Io ho cominciato ancora prima perché finita la quarta
elementare, durante le vacanze, sono andato da
un artigiano idraulico di Rivoli, Salomone, e saldavo le
grondaie.
Dai dieci ai quattordici anni ho lavorato sempre con
quell’artigiano e avevo preso l’abitudine di non fare
il sabato fascista perché lì le ore non contavano. Non mi
dava proprio una paga, mi dava una mancia di
cinque lire la settimana, quando si ricordava.
A quattordici anni sono andato alla F.A.S.T. a Rivoli,
dove si facevano pezzi per gli aeroplani. Mi hanno
messo alla manutenzione perché ero un artigiano e mi
davano come paga una lira e venticinque soldi all’ora.
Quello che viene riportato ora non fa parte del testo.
(* ===== verification/ClarityConnection.v ===== *)
(** Transactions on a block: [ClarityBlockConnection] and
    [ClarityTransactionConnection] of src/vm/clarity.rs, and the part of
    src/vm/analysis/analysis_db.rs that stores an analysis.

    A transaction keeps its own edit log and hands it to the database for every
    access; the block keeps the store and the cost tracker.  The store is any
    [ClarityBackingStore]. *)
From stdpp Require Import base strings numbers list gmap.
From Stdlib Require Import ZArith Lia.
From S2P Require Import Prelude Names Types Representations Values C32 RollbackWrapper BackingStore Costs AssetMap ClarityDatabase Natives Contexts Interpreter Define.
#[local] Open Scope Z_scope.

(** * Errors *)

(** [Error]; parse errors come without their details. *)
Inductive ClarityError :=
| Analysis (e : CheckErrors)
| Parse
| ClarityInterpreter (e : VmError)
| BadTransaction (msg : string)
| CostError (a b : ExecutionCost).

(** [From<InterpreterError>]. *)
Definition ClarityError_from (e : VmError) : ClarityError :=
  match e with
  | Unchecked (CheckCost (CostBalanceExceeded a b)) => CostError a b
  | Unchecked (CheckCost CostOverflow) => CostError ExecutionCost_max_value ExecutionCost_max_value
  | _ => ClarityInterpreter e
  end.

(** * Stateful code *)

(** Code that changes a state and returns a [Result]: the state is kept with an
    error as well. *)
Definition Stateful (St F E A : Type) : Type := St -> Res F (St * (E + A)).
#[global] Instance stateful_ret St F E : MRet (Stateful St F E) := fun A a s => Ok (s, inr a).
#[global] Instance stateful_bind St F E : MBind (Stateful St F E) := fun A B f m s =>
  match m s with
  | Ok (s, inr a) => f a s
  | Ok (s, inl e) => Ok (s, inl e)
  | Err e => Err e
  | Panic => Panic
  end.
Definition fails {St F E A} (e : E) : Stateful St F E A := fun s => Ok (s, inl e).
Definition pure {St F E A} (r : Res Empty_set A) : Stateful St F E A := fun s => a ← lift_panic r; Ok (s, inr a).
(** A [Result] as the state's code returns it, with the error mapped. *)
Definition tx_map_err {St F E E' A} (f : E -> E') (m : Stateful St F E A) : Stateful St F E' A := fun s =>
  match m s with
  | Ok (s, inr a) => Ok (s, inr a)
  | Ok (s, inl e) => Ok (s, inl (f e))
  | Err e => Err e
  | Panic => Panic
  end.

(** * Connections *)

(** [ClarityBlockConnection]. *)
Record Block (S : Type) := mkBlock { datastore : S; block_cost : LimitedCostTracker }.
Arguments mkBlock {S}.
Arguments datastore {S}.
Arguments block_cost {S}.

(** [ClarityTransactionConnection]. *)
Record Connection (S : Type) := mkConnection {
  conn_log : RollbackWrapperPersistedLog;
  conn_store : S;
  conn_cost : LimitedCostTracker;
}.
Arguments mkConnection {S}.
Arguments conn_log {S}.
Arguments conn_store {S}.
Arguments conn_cost {S}.

(** The analysis of contracts: the syntax tree and the analysis of a source text,
    on a database that it only reads, charged to the tracker; and the text that an
    analysis is stored as. *)
Class Analyzer (S : Type) := {
  ContractAnalysis : Type;
  analysis_serialize : ContractAnalysis -> string;
  run_analysis : QualifiedContractIdentifier -> string -> RollbackWrapper S -> LimitedCostTracker ->
    LimitedCostTracker * Res ClarityError (list SymbolicExpression * ContractAnalysis);
}.

Section connection.
Context {S : Type} `{!ClarityBackingStore S VmError} `{!Sha256} `{!Sha512Trunc256} `{!NativeHashes} `{!HeadersDB}.
Context `{!ClaritySerializable U128} `{!ClaritySerializable U64} `{!ClaritySerializable PrincipalData}.
Context `{!ClaritySerializable FungibleTokenMetadata} `{!ClaritySerializable NonFungibleTokenMetadata}.
Context `{!ClaritySerializable DataMapMetadata} `{!ClaritySerializable DataVariableMetadata}.
Context `{!Storable ContractData} `{!ClaritySerializable ContractData} `{!Analyzer S}.
Implicit Types (b : Block S) (c : Connection S).

Definition start_transaction_processing b : Connection S :=
  mkConnection (mkPersisted ∅ ∅ [mkContext [] []]) (datastore b) (block_cost b).

(** [RollbackWrapper::from_persisted_log] with the store and the log of the
    connection. *)
Definition conn_db c : RollbackWrapper S := wrapper_from_persisted_log (conn_store c) (conn_log c).
(** The connection with the log of [db] and a cost tracker. *)
Definition conn_with c (db : RollbackWrapper S) (cost : LimitedCostTracker) : Connection S :=
  mkConnection (wrapper_to_persisted_log db) (store db) cost.

(** Code that works on a database and returns a [Result]; and on a connection. *)
#[local] Notation DbResult := (Stateful (RollbackWrapper S) Empty_set).
#[local] Notation Conn := (Stateful (Connection S)).
(** An operation of the database that returns no [Result], and one that does. *)
Definition db_sure {E A} (m : Db S A) : DbResult E A := fun w =>
  match m w with Ok (a, w) => Ok (w, inr a) | _ => Panic end.
Definition db_try {A} (m : Db S A) : DbResult VmError A := fun w =>
  match m w with Ok (a, w) => Ok (w, inr a) | Err e => Ok (w, inl e) | Panic => Panic end.

Definition with_clarity_db_readonly {E R} (to_do : DbResult E R) : Conn Empty_set E R := fun c =>
  '(db, r) ← to_do (db_begin (conn_db c));
  db ← db_roll_back db;
  Ok (conn_with c db (conn_cost c), r).

Definition with_clarity_db {R} (to_do : DbResult ClarityError R) : Conn Empty_set ClarityError R := fun c =>
  '(db, result) ← to_do (db_begin (conn_db c));
  db ← match result with inr _ => db_commit db | inl _ => db_roll_back db end;
  Ok (conn_with c db (conn_cost c), result).

Definition analyze_smart_contract (identifier : QualifiedContractIdentifier) (contract_content : string)
  : Conn Empty_set ClarityError (list SymbolicExpression * ContractAnalysis) := fun c =>
  let '(cost_track, result) := run_analysis identifier contract_content (conn_db c) (conn_cost c) in
  let c := mkConnection (conn_log c) (conn_store c) cost_track in
  match result with
  | Ok r => Ok (c, inr r)
  | Err e => Ok (c, inl e)
  | Panic => Panic
  end.

Definition with_abort_callback {R} (to_do : Exec S CallStack (R * AssetMap * EventBatch))
    (abort_call_back : AssetMap -> RollbackWrapper S -> Res Empty_set bool)
  : Conn OutOfFuel ClarityError (R * AssetMap * EventBatch) := fun c =>
  let db := db_begin (conn_db c) in
  '((vm_env, _), result) ← to_do (GlobalContext_new db (conn_cost c), CallStack_new);
  '(db, cost_track) ← expect_opt (context_destruct vm_env);
  match result with
  | inr (value, asset_map, events) =>
    abort ← lift_panic (abort_call_back asset_map db);
    db ← lift_panic (if (abort : bool) then db_roll_back db else db_commit db);
    Ok (conn_with c db cost_track, inr (value, asset_map, events))
  | inl e =>
    db ← lift_panic (db_roll_back db);
    Ok (conn_with c db cost_track, inl (ClarityError_from e))
  end.

Definition run_contract_call (sender : PrincipalData) (contract : QualifiedContractIdentifier) (public_function : string)
    (args : list Value) (abort_call_back : AssetMap -> RollbackWrapper S -> Res Empty_set bool)
  : Conn OutOfFuel ClarityError (Value * AssetMap * EventBatch) :=
  with_abort_callback (execute_transaction sender contract public_function (atom_value <$> args)) abort_call_back.

Definition initialize_smart_contract (identifier : QualifiedContractIdentifier) (contract_ast : list SymbolicExpression)
    (contract_str : string) (abort_call_back : AssetMap -> RollbackWrapper S -> Res Empty_set bool)
  : Conn OutOfFuel ClarityError (AssetMap * EventBatch) :=
  '(_, asset_map, events) ←
    with_abort_callback (owned_initialize_contract_from_ast identifier contract_ast contract_str) abort_call_back;
  mret (asset_map, events).

(** [AnalysisDatabase::insert_contract]. *)
Definition analysis_insert_contract (contract_identifier : QualifiedContractIdentifier) (contract : ContractAnalysis)
  : DbResult CheckErrors unit := fun w =>
  has ← match wrapper_has_metadata_entry w contract_identifier "analysis" with Ok has => Ok has | _ => Panic end;
  if (has : bool) then
    s ← contract_string contract_identifier;
    Ok (w, inl (ContractAlreadyExists s))
  else
    w ← wrapper_insert_metadata w contract_identifier "analysis" (analysis_serialize contract);
    Ok (w, inr tt).

Definition save_analysis (identifier : QualifiedContractIdentifier) (contract_analysis : ContractAnalysis)
  : Conn Empty_set CheckErrors unit := fun c =>
  '(db, result) ← analysis_insert_contract identifier contract_analysis (db_begin (conn_db c));
  db ← match result with inr _ => db_commit db | inl _ => db_roll_back db end;
  Ok (conn_with c db (conn_cost c), result).

(** [commit]; dropping a connection resets the memory of the tracker as well. *)
Definition conn_commit c : Res Empty_set (Block S) :=
  if decide (wrapper_depth (conn_db c) = 1%nat) then
    w ← wrapper_commit (conn_db c);
    Ok (mkBlock (store w) (limited_reset_memory (conn_cost c)))
  else Panic.
Definition conn_drop c : Block S := mkBlock (conn_store c) (limited_reset_memory (conn_cost c)).
End connection.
Dopo alcuni mesi il caposquadra mi ha portato dal
capoufficio. Avevo fatto un cubo rettangolare di
acciaio, l’avevo bucato, stretto e limato, e avevo fatto
i puntarin ‘d zura a squadra perfetta. Così mi
hanno aumentato la paga di otto soldi.
Ho lavorato in questa fabbrica per tre anni, fino al ’42,
e sono stati gli anni più lunghi della mia vita,
perché lavoravo dodici ore al giorno, dalle sei e mezza
di mattina alle sei e mezza di sera e poi prendevo
il trenino e andavo a scuola al Duca D’Aosta di Pozzo
Strada.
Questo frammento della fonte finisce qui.